Figure 1.

Characterization of targeted CD63 EVs

(A) Schematic of the CD63 receptor and the insertion sites of the N6 scFv or VHH72 nanobody (Ex1.1, Ex2.2, Ex2.3, or Ex2.4) or a truncated CD4 domains 1 and 2 attached to the N terminus of CD63 (tCD4-D1D2). EC1 and EC2 denote the two main loops of CD63, and cysteine disulfide bonds are highlighted. A Nluc was fused in-frame to the C -terminus. (B) The N6-CD63 EVs were bound to beads and then incubated with gp120, and binding was assessed by flow cytometry, made relative to the CD63 control set at 100%. Error bars represent standard deviation generated from samples treated in triplicate.
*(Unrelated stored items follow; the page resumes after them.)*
Lemma rec_times r h asked l : rec_ok r h asked -> last h = Some l -> (length (r_exits r) < SUSPEND_AFTER)%nat ->
  l + backoffFor (length (r_exits r)) = l + 1000 * Z.of_nat (length (within l h)) /\ (0 < length (within l h) <= 2)%nat.
Proof.
  intros [H1 _ _ _ _] Hl Hlt. rewrite Hl in H1. apply (f_equal length) in H1. rewrite length_map in H1.
  pose proof (within_last l h Hl). unfold SUSPEND_AFTER in Hlt. rewrite H1 in *. rewrite backoff_small by (unfold SUSPEND_AFTER; lia). lia.
Qed.

Lemma fire_times name s h :
  sup_ok name s h -> restarts (fire name s) <> restarts s ->
  exists l id, last h = Some l /\ restarts (fire name s) = restarts s ++ [(name, id, now s)] /\ isCurrent name id s = true /\
    (length (within l h) <= 2)%nat /\ l + 1000 * Z.of_nat (length (within l h)) <= now s.
Proof.
  intros [Ht Hl Hi Hr]. unfold fire, isCurrent. destruct (assoc name (records s)) as [r|]; [|done].
  destruct (r_timer r) as [due|] eqn:Ed; [|done]. destruct (Z.leb_spec due (now s)) as [Hdue|]; [|done].
  destruct (r_state r) eqn:Es; cbn; try done. intros _. destruct Hr as [Hok Hid].
  destruct (ok_due _ _ _ Hok due Ed) as (l & El & -> & Hlt). destruct (rec_times _ _ _ _ Hok El Hlt) as [E2 E3].
  exists l, (r_id r). rewrite Nat.eqb_refl. split_and!; try done; lia.
Qed.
The p values were generated using a one-way ANOVA compared with the control (∗p < 0.05, ∗∗p < 0.01). (C) HEK293 cells that stably express gp160 were treated with N6-CD63 EVs, and the levels of Nluc were assessed at 18 h post-addition. The Nluc levels were normalized to HEK293 WT cells and made relative to the CD63 control set at 100%. Error bars represent standard deviation generated from samples treated in triplicate. The p values were generated using an unpaired Student’s t test compared with the control (∗∗p < 0.01). (D) TEM and (E) NTA analysis for the CD63 control and VHH72-CD63 EVs. (F) EVs and cell lysates were assessed by western blot for known EV markers (TSG101, ALIX, CD81) and the components of the CD63 fusion protein (Nluc and CD63). GAPDH was included as a loading control. Ladder molecular weights are indicated.